YOUR INSTRUCTIONS >>
Lines where the string "RuneStart" appears are to be copied from the entries below.

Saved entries
Lemma extract_effective_tax_rate_present (inc : DataFrame) te rest1 pi rest2 :
  inc !! "Income Tax Expense" = Some (te :: rest1) ->
  inc !! "Pretax Income" = Some (pi :: rest2) ->
  extract_effective_tax_rate inc
  = if float_eqb pi (Fin 0) then Ok (Fin (1 # 4)) else float_div te pi.
Proof.
  intros H1 H2. unfold extract_effective_tax_rate.
  destruct (in_index_Some _ _ _ H1) as [-> ->].
  destruct (in_index_Some _ _ _ H2) as [-> ->].
  cbn [andb bind iloc0]. by destruct (float_eqb pi (Fin 0)).
Qed.

Lemma float_div_nonzero (x y : float) :
  ~ exactly_zero y -> never_fails (float_div x y).
Proof.
  intros Hy. unfold float_div. destruct y as [b| | |]; simpl in Hy.
  - apply is_zero_false in Hy. rewrite Hy. destruct x; by eexists.
  - destruct x; by eexists.
  - destruct x; by eexists.
  - by eexists.
Qed.

Lemma extract_effective_tax_rate_returns (inc : DataFrame) :
  has_period inc -> never_fails (extract_effective_tax_rate inc).
Proof.
  intros Hp.
  destruct (inc !! "Income Tax Expense") as [row1|] eqn:E1;
    [|rewrite extract_effective_tax_rate_absent by auto; by eexists].
  destruct (inc !! "Pretax Income") as [row2|] eqn:E2;
    [|rewrite extract_effective_tax_rate_absent by auto; by eexists].
  destruct (first_period _ _ _ Hp E1) as (te & l1 & ->).
  destruct (first_period _ _ _ Hp E2) as (pi & l2 & ->).
  rewrite (extract_effective_tax_rate_present _ _ _ _ _ E1 E2).
  destruct (float_eqb pi (Fin 0)) eqn:Ez; [by eexists|].
  apply float_div_nonzero. intros Hz. apply float_eqb_zero in Hz. congruence.
Qed.

(** ** The adapter *)

Lemma read_statements_Ok (stock : Ticker) (bs inc cf : DataFrame) :
  read_statements stock = Ok (bs, inc, cf)
  <-> tk_balance_sheet stock = Ok bs /\ tk_financials stock = Ok inc
      /\ tk_cashflow stock = Ok cf.
Proof.
  unfold read_statements.
  destruct (tk_balance_sheet stock) as [bs'|]; cbn [bind]; [|by split; [|intros [? _]]].
  destruct (tk_financials stock) as [inc'|]; cbn [bind];
    [|by split; [|intros (_ & ? & _)]].
  destruct (tk_cashflow stock) as [cf'|]; cbn [bind];
    [|by split; [|intros (_ & _ & ?)]].
  split; [by intros [= -> -> ->] | by intros ([= ->] & [= ->] & [= ->])].
Qed.

(** The [try] block, past the reads: the three extraction steps. *)
Lemma fetch_and_extract_read yf_Ticker ticker stock :
  yf_Ticker ticker = Ok stock ->
  fetch_and_extract yf_Ticker ticker
  = let* stmts := read_statements stock in
    let '(bs, inc, cf) := stmts in
    let* ocf := extract_operating_cashflow cf in
    let* debt := extract_total_debt bs in
    let* rate := extract_effective_tax_rate inc in
    Ok {| operating_cashflow := ocf; total_debt := debt;
          effective_tax_rate := rate; balance_sheet := bs;
          income_stmt := inc; cashflow := cf |}.
Proof.
  intros Hs. unfold fetch_and_extract, read_statements. rewrite Hs. cbn [bind].
  destruct (tk_balance_sheet stock); cbn [bind]; [|done].
  destruct (tk_financials stock); cbn [bind]; [|done].
  by destruct (tk_cashflow stock).
Qed.

Lemma get_financial_data_Ok yf_Ticker ticker bs inc cf snap :
  fetch_gives (yf_Ticker ticker) bs inc cf ->
  get_financial_data yf_Ticker ticker = Ok snap
  <-> exists debt rate,
        extract_total_debt bs = Ok debt
        /\ extract_effective_tax_rate inc = Ok rate
        /\ snap = {| operating_cashflow :=
                       match cf !! "Operating Cash Flow" with
                       | Some row => row
                       | None =>
                           match cf !! "Total Cash From Operating Activities" with
                           | Some row => row
                           | None => [Fin 0; Fin 0; Fin 0; Fin 0]
                           end
                       end;
                     total_debt := debt; effective_tax_rate := rate;
                     balance_sheet := bs; income_stmt := inc; cashflow := cf |}.
Proof.
  intros (stock & Hs & Hread). unfold get_financial_data.
  rewrite (fetch_and_extract_read _ _ _ Hs), Hread. cbn [bind].
  rewrite extract_operating_cashflow_spec. cbn [bind].
  destruct (extract_total_debt bs) as [debt|e]; cbn [bind try_except].
  - destruct (extract_effective_tax_rate inc) as [rate|e]; cbn [bind try_except].
    + split; [intros [= <-]; eauto | by intros (? & ? & [= <-] & [= <-] & ->)].
    + split; [discriminate | by intros (? & ? & _ & ? & _)].
  - split; [discriminate | by intros (? & ? & ? & _)].
Qed.

Lemma get_financial_data_returns yf_Ticker ticker bs inc cf :
  fetch_gives (yf_Ticker ticker) bs inc cf -> has_period bs -> has_period inc ->
  never_fails (get_financial_data yf_Ticker ticker).
Proof.
  intros Hf Hpb Hpi.
  destruct (debt_loop_returns debt_labels bs (Fin 0) Hpb) as [debt Hd].
  destruct (extract_effective_tax_rate_returns inc Hpi) as [rate Hr].
  eexists. apply (get_financial_data_Ok _ _ _ _ _ _ Hf). eauto.
Qed.

Lemma get_financial_data_wraps yf_Ticker ticker e' :
  get_financial_data yf_Ticker ticker = Raise e' ->
  exists e, fetch_and_extract yf_Ticker ticker = Raise e
            /\ e' = Exception (retrieval_message ticker e).
Proof.
  unfold get_financial_data.
  destruct (fetch_and_extract yf_Ticker ticker) as [snap|e]; [discriminate|].
  intros [= <-]. eauto.
Qed.

(** An unknown ticker: the provider raises nothing and serves three empty
    statements; the call returns the snapshot of the defaults and no
    error. *)
Lemma unknown_ticker_is_no_failure :
  fetch_fails (silent_provider "NOSUCH")
  /\ get_financial_data silent_provider "NOSUCH"
     = Ok {| operating_cashflow := [Fin 0; Fin 0; Fin 0; Fin 0];
             total_debt := Fin 0;
             effective_tax_rate := Fin (1 # 4);
             balance_sheet := ∅; income_stmt := ∅; cashflow := ∅ |}
  /\ forall e, get_financial_data silent_provider "NOSUCH" <> Raise e.
Proof.
  split; [right; eexists; split; reflexivity|].
  split; [reflexivity | discriminate].
Qed.
(* ===== verification/Utf8.v ===== *)
(** * Go strings: bytes, runes and the string functions the program uses

    A Go string is a byte sequence. [bytes] is its list form and the Stdlib
    [string] its packed form; [to_bytes] and [of_bytes] convert. The decoder
    [decode_rune] is [utf8.DecodeRuneInString] of the Go standard library,
    which [range] over a string, [utf8.RuneCountInString] and
    [utf8.ValidString] share; [FullRune] and [RuneStart] are its companions.
    [runes_app_start] and [runes_app_full] say where a byte string can be cut
    without changing the runes a decoder sees. *)

From S2P Require Import Prelude.

Abbreviation bytes := (list ascii).
Definition to_bytes (s : string) : bytes := Stdlib.Strings.String.list_ascii_of_string s.
Definition of_bytes (b : bytes) : string := Stdlib.Strings.String.string_of_list_ascii b.

Lemma of_to_bytes s : of_bytes (to_bytes s) = s.
Proof. apply Stdlib.Strings.String.string_of_list_ascii_of_string. Qed.
Lemma to_of_bytes b : to_bytes (of_bytes b) = b.
Proof. apply Stdlib.Strings.String.list_ascii_of_string_of_list_ascii. Qed.

#[export] Instance to_bytes_inj : Inj (=) (=) to_bytes.
Proof. intros a b H. by rewrite <-(of_to_bytes a), H, of_to_bytes. Qed.

Lemma to_bytes_app s t : to_bytes (s +:+ t) = to_bytes s ++ to_bytes t.
Proof. induction s as [|c s IH]; [done|]. simpl. by rewrite <-IH. Qed.

(** The value of a byte. *)
Definition byte_val (a : ascii) : Z := Z.of_N (Stdlib.Strings.Ascii.N_of_ascii a).

Module Utf8.
Open Scope Z_scope.

Definition RuneError : Z := 65533.

Definition in_range (x lo hi : Z) : bool := (lo <=? x) && (x <=? hi).

(** The accepted range of the second byte and the length of a sequence, by
    its first byte; [None] when the byte starts no sequence. *)
Definition first_class (p0 : Z) : option (nat * Z * Z) :=
  if in_range p0 0xC2 0xDF then Some (2%nat, 0x80, 0xBF)
  else if p0 =? 0xE0 then Some (3%nat, 0xA0, 0xBF)
  else if p0 =? 0xED then Some (3%nat, 0x80, 0x9F)
  else if in_range p0 0xE1 0xEF then Some (3%nat, 0x80, 0xBF)
  else if p0 =? 0xF0 then Some (4%nat, 0x90, 0xBF)
  else if in_range p0 0xF1 0xF3 then Some (4%nat, 0x80, 0xBF)
  else if p0 =? 0xF4 then Some (4%nat, 0x80, 0x8F)
  else None.

Definition is_cont (x : Z) : bool := in_range x 0x80 0xBF.

(** [utf8.DecodeRuneInString] on a non-empty string: the rune and its width,
    [(RuneError, 1)] for an invalid encoding. *)
Definition decode_rune (s : bytes) : Z * nat :=
  match byte_val <$> s with
  | [] => (RuneError, 0%nat)
  | p0 :: rest =>
      if p0 <? 0x80 then (p0, 1%nat) else
      match first_class p0, rest with
      | Some (2%nat, lo, hi), s1 :: _ =>
          if in_range s1 lo hi
          then (Z.lor (Z.shiftl (Z.land p0 0x1F) 6) (Z.land s1 0x3F), 2%nat)
          else (RuneError, 1%nat)
      | Some (3%nat, lo, hi), s1 :: s2 :: _ =>
          if in_range s1 lo hi && is_cont s2
          then (Z.lor (Z.shiftl (Z.land p0 0x0F) 12)
                  (Z.lor (Z.shiftl (Z.land s1 0x3F) 6) (Z.land s2 0x3F)), 3%nat)
          else (RuneError, 1%nat)
      | Some (4%nat, lo, hi), s1 :: s2 :: s3 :: _ =>
          if in_range s1 lo hi && is_cont s2 && is_cont s3
          then (Z.lor (Z.shiftl (Z.land p0 0x07) 18)
                  (Z.lor (Z.shiftl (Z.land s1 0x3F) 12)
                    (Z.lor (Z.shiftl (Z.land s2 0x3F) 6) (Z.land s3 0x3F))), 4%nat)
          else (RuneError, 1%nat)
      | _, _ => (RuneError, 1%nat)
      end
  end.

Definition rune_width (s : bytes) : nat := (decode_rune s).2.

Lemma rune_width_bounds s :
  s ≠ [] → (1 ≤ rune_width s ≤ length s)%nat.
Proof.
  unfold rune_width, decode_rune. destruct s as [|a0 s]; [done|]. intros _.
  destruct s as [|a1 [|a2 [|a3 s]]]; simpl;
    repeat (case_match; simplify_eq; simpl; try lia).
Qed.

(** The byte strings of the runes of [s], in order: what [range s] visits. *)
Fixpoint runes_fuel (fuel : nat) (s : bytes) : list bytes :=
  match fuel, s with
  | S fuel, _ :: _ => take (rune_width s) s :: runes_fuel fuel (drop (rune_width s) s)
  | _, _ => []
  end.
Definition runes (s : bytes) : list bytes := runes_fuel (length s) s.

Lemma runes_fuel_agree f n s :
  (length s ≤ f)%nat → (length s ≤ n)%nat → runes_fuel f s = runes_fuel n s.
Proof.
  revert f s. induction n as [|n IH]; intros f s Hf Hn.
  - destruct s; [by destruct f|simpl in *; lia].
  - destruct s as [|a s]; [by destruct f|]. destruct f as [|f]; simpl in Hf; [lia|].
    cbn [runes_fuel]. f_equal.
    pose proof (rune_width_bounds (a :: s) ltac:(done)).
    apply IH; rewrite length_drop; simpl in *; lia.
Qed.

Lemma runes_fuel_enough f s : (length s ≤ f)%nat → runes_fuel f s = runes s.
Proof. intros. by apply runes_fuel_agree. Qed.

Lemma runes_nil : runes [] = [].
Proof. done. Qed.

Lemma runes_cons a s :
  runes (a :: s) =
  take (rune_width (a :: s)) (a :: s) :: runes (drop (rune_width (a :: s)) (a :: s)).
Proof.
  unfold runes at 1. cbn [runes_fuel length]. f_equal.
  apply runes_fuel_enough. rewrite length_drop.
  pose proof (rune_width_bounds (a :: s) ltac:(done)). simpl in *. lia.
Qed.

(** Induction over a string rune by rune. *)
Lemma rune_ind (P : bytes → Prop) :
  P [] → (∀ s, s ≠ [] → P (drop (rune_width s) s) → P s) → ∀ s, P s.
Proof.
  intros H0 H1 s. remember (length s) as n eqn:Hn. revert s Hn.
  induction n as [n IH] using lt_wf_ind. intros s Hn.
  destruct s as [|a s]; [done|]. apply H1; [done|].
  pose proof (rune_width_bounds (a :: s) ltac:(done)).
  eapply IH; [|done]. rewrite length_drop. lia.
Qed.

Lemma runes_concat s : concat (runes s) = s.
Proof.
  induction s as [|s Hs IH] using rune_ind; [done|].
  destruct s as [|a s]; [done|]. rewrite runes_cons. simpl concat.
  by rewrite IH, take_drop.
Qed.

Lemma runes_nonempty s : Forall (λ r, r ≠ []) (runes s).
Proof.
  induction s as [|s Hs IH] using rune_ind; [constructor|].
  destruct s as [|a s]; [done|]. rewrite runes_cons. constructor; [|done].
  pose proof (rune_width_bounds (a :: s) ltac:(done)).
  destruct (rune_width (a :: s)); [lia|done].
Qed.

(** [utf8.RuneCountInString] *)
Definition RuneCount (s : bytes) : nat := length (runes s).

(** The byte offsets [range s] yields. *)
Fixpoint offsets_from (o : nat) (rs : list bytes) : list nat :=
  match rs with [] => [] | r :: rs => o :: offsets_from (o + length r) rs end.
Definition rune_offsets (s : bytes) : list nat := offsets_from 0 (runes s).

(** [utf8.ValidString]: no rune decodes to an error of width one. *)
Definition valid_rune (r : bytes) : bool :=
  negb (((decode_rune r).1 =? RuneError) && Nat.eqb (length r) 1).
Definition ValidString (s : bytes) : bool := forallb valid_rune (runes s).

(** [utf8.RuneStart] *)
Definition RuneStart (c : ascii) : bool := negb (is_cont (byte_val c)).

(** [utf8.FullRune] *)
Definition FullRune (p : bytes) : bool :=
  match byte_val <$> p with
  | [] => false
  | p0 :: rest =>
      match first_class p0 with
      | None => true
      | Some (sz, lo, hi) =>
          Nat.leb sz (length p) ||
          match rest with
          | p1 :: rest' =>
              negb (in_range p1 lo hi) ||
              match rest' with p2 :: _ => negb (is_cont p2) | [] => false end
          | [] => false
          end
      end
  end.

(** The ranges of second bytes are ranges of continuation bytes. *)
Lemma first_class_cont p0 sz lo hi x :
  first_class p0 = Some (sz, lo, hi) → is_cont x = false → in_range x lo hi = false.
Proof.
  unfold first_class, is_cont, in_range. intros H Hx.
  repeat case_match; simplify_eq; lia.
Qed.

Lemma first_class_size p0 sz lo hi :
  first_class p0 = Some (sz, lo, hi) → (sz = 2 ∨ sz = 3 ∨ sz = 4)%nat.
Proof. unfold first_class. intros H. repeat case_match; simplify_eq; auto. Qed.

Lemma first_class_start p0 c : first_class p0 = Some c → is_cont p0 = false.
Proof. unfold first_class, is_cont, in_range. intros H. repeat case_match; simplify_eq; lia. Qed.

Lemma first_class_ascii p0 : (p0 <? 0x80) = true → first_class p0 = None.
Proof. unfold first_class, in_range. intros H. repeat case_match; try done; exfalso; lia. Qed.

(** A rune decodes the same whatever follows it, once it is full. *)
Lemma decode_rune_full p t : FullRune p = true → decode_rune (p ++ t) = decode_rune p.
Proof.
  unfold FullRune, decode_rune. rewrite fmap_app.
  destruct p as [|a0 p]; [done|]. simpl.
  destruct (byte_val a0 <? 128) eqn:Ha; [done|].
  destruct (first_class (byte_val a0)) as [[[sz lo] hi]|] eqn:Hc; [|done].
  pose proof (first_class_size _ _ _ _ Hc) as Hsz.
  destruct p as [|a1 [|a2 [|a3 p]]]; simpl; destruct Hsz as [->|[->| ->]]; simpl; try done;
    rewrite ?orb_false_r; intros Hf;
    destruct (byte_val <$> t) as [|t0 [|t1 t']]; simpl; try done;
    repeat match goal with |- context [in_range ?x ?l ?h] => destruct (in_range x l h) end;
    repeat match goal with |- context [is_cont ?x] => destruct (is_cont x) end;
    simpl in *; try done.
Qed.

(** A byte that starts a rune never belongs to the rune before it. *)
Lemma decode_rune_start u c t :
  u ≠ [] → RuneStart c = true → decode_rune (u ++ c :: t) = decode_rune u.
Proof.
  intros Hu Hc. unfold RuneStart in Hc. apply negb_true_iff in Hc.
  unfold decode_rune. rewrite fmap_app, fmap_cons.
  generalize (byte_val <$> t). intros bs. destruct u as [|a0 u]; [done|]. simpl.
  destruct (byte_val a0 <? 128) eqn:Ha; [done|].
  destruct (first_class (byte_val a0)) as [[[sz lo] hi]|] eqn:Hf; [|done].
  pose proof (first_class_cont _ _ _ _ _ Hf Hc) as Hr.
  destruct (first_class_size _ _ _ _ Hf) as [->|[->| ->]];
    destruct u as [|a1 [|a2 [|a3 u]]]; simpl; rewrite ?Hr, ?Hc, ?andb_false_r; try done;
    destruct bs as [|t0 [|t1 t']]; simpl; rewrite ?Hc, ?Hr, ?andb_false_r; try done;
    simpl; rewrite ?andb_false_r; done.
Qed.

(** What is not yet a full rune is at most three bytes, a start byte and
    continuation bytes. *)
Lemma not_full_shape p :
  FullRune p = false → p ≠ [] →
  (length p ≤ 3)%nat ∧ ∃ c q, p = c :: q ∧ RuneStart c = true ∧
    Forall (λ x, RuneStart x = false) q.
Proof.
  unfold FullRune. destruct p as [|a0 p]; [done|]. intros Hf _. simpl in Hf.
  destruct (first_class (byte_val a0)) as [[[sz lo] hi]|] eqn:Hc; [|done].
  pose proof (first_class_start _ _ Hc) as Hs.
  assert (∀ x, is_cont x = false → in_range x lo hi = false) as Hr
    by (intros; by eapply first_class_cont).
  assert (RuneStart a0 = true) as Hs0 by (unfold RuneStart; by rewrite Hs).
  assert (∀ x : ascii, is_cont (byte_val x) = true → RuneStart x = false) as Hx
    by (intros x H; unfold RuneStart; by rewrite H).
  destruct (first_class_size _ _ _ _ Hc) as [->|[->| ->]];
    destruct p as [|a1 [|a2 [|a3 p]]]; simpl in Hf; try done;
    (split; [simpl; lia|]); eexists _, _; (split; [done|]); (split; [done|]);
    repeat constructor; apply Hx.
  all: try (apply orb_false_iff in Hf as [Hf1 Hf2]; apply negb_false_iff in Hf2; exact Hf2).
  all: apply orb_false_iff in Hf as [Hf1 _]; apply negb_false_iff in Hf1;
    destruct (is_cont (byte_val a1)) eqn:E; [done|]; by rewrite (Hr _ E) in Hf1.
Qed.

Lemma runes_app_start u c t :
  RuneStart c = true → runes (u ++ c :: t) = runes u ++ runes (c :: t).
Proof.
  intros Hc. induction u as [|u Hu IH] using rune_ind; [done|].
  destruct u as [|a u]; [done|]. rewrite runes_cons.
  rewrite <-app_comm_cons, runes_cons, app_comm_cons. unfold rune_width.
  rewrite decode_rune_start by done. fold (rune_width (a :: u)).
  pose proof (rune_width_bounds (a :: u) Hu).
  rewrite take_app_le, drop_app_le by lia. by rewrite IH.
Qed.

(** Every suffix of [p] at a rune boundary is a full rune. *)
Definition all_full (p : bytes) : Prop :=
  ∀ q, q ≠ [] → (∃ n, concat (drop n (runes p)) = q) → FullRune q = true.

(** The first rune of a string that starts with a full one. *)
Lemma runes_full_step p t :
  FullRune p = true →
  runes (p ++ t) = take (rune_width p) p :: runes (drop (rune_width p) p ++ t).
Proof.
  intros Hf. destruct p as [|a u]; [done|].
  rewrite <-app_comm_cons, runes_cons, app_comm_cons. unfold rune_width.
  rewrite decode_rune_full by done. fold (rune_width (a :: u)).
  pose proof (rune_width_bounds (a :: u) ltac:(done)).
  by rewrite take_app_le, drop_app_le by lia.
Qed.

Lemma runes_app_full p t : all_full p → runes (p ++ t) = runes p ++ runes t.
Proof.
  induction p as [|u Hu IH] using rune_ind; [done|]. intros Hall.
  assert (FullRune u = true) as Hf.
  { apply Hall; [done|]. exists 0%nat. rewrite drop_0. apply runes_concat. }
  rewrite runes_full_step by done. rewrite IH.
  - destruct u as [|a u]; [done|]. by rewrite runes_cons.
  - intros q Hq [n Hn]. apply Hall; [done|]. exists (S n).
    destruct u as [|a u]; [done|]. by rewrite runes_cons.
Qed.

End Utf8.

WRITTEN SOLUTION >>
    [utf8.ValidString] share; [FullRune] and [RuneStart] are its companions.
(** [utf8.RuneStart] *)
Definition RuneStart (c : ascii) : bool := negb (is_cont (byte_val c)).
  u ≠ [] → RuneStart c = true → decode_rune (u ++ c :: t) = decode_rune u.
  intros Hu Hc. unfold RuneStart in Hc. apply negb_true_iff in Hc.
  (length p ≤ 3)%nat ∧ ∃ c q, p = c :: q ∧ RuneStart c = true ∧
    Forall (λ x, RuneStart x = false) q.
  assert (RuneStart a0 = true) as Hs0 by (unfold RuneStart; by rewrite Hs).
  assert (∀ x : ascii, is_cont (byte_val x) = true → RuneStart x = false) as Hx
    by (intros x H; unfold RuneStart; by rewrite H).
  RuneStart c = true → runes (u ++ c :: t) = runes u ++ runes (c :: t).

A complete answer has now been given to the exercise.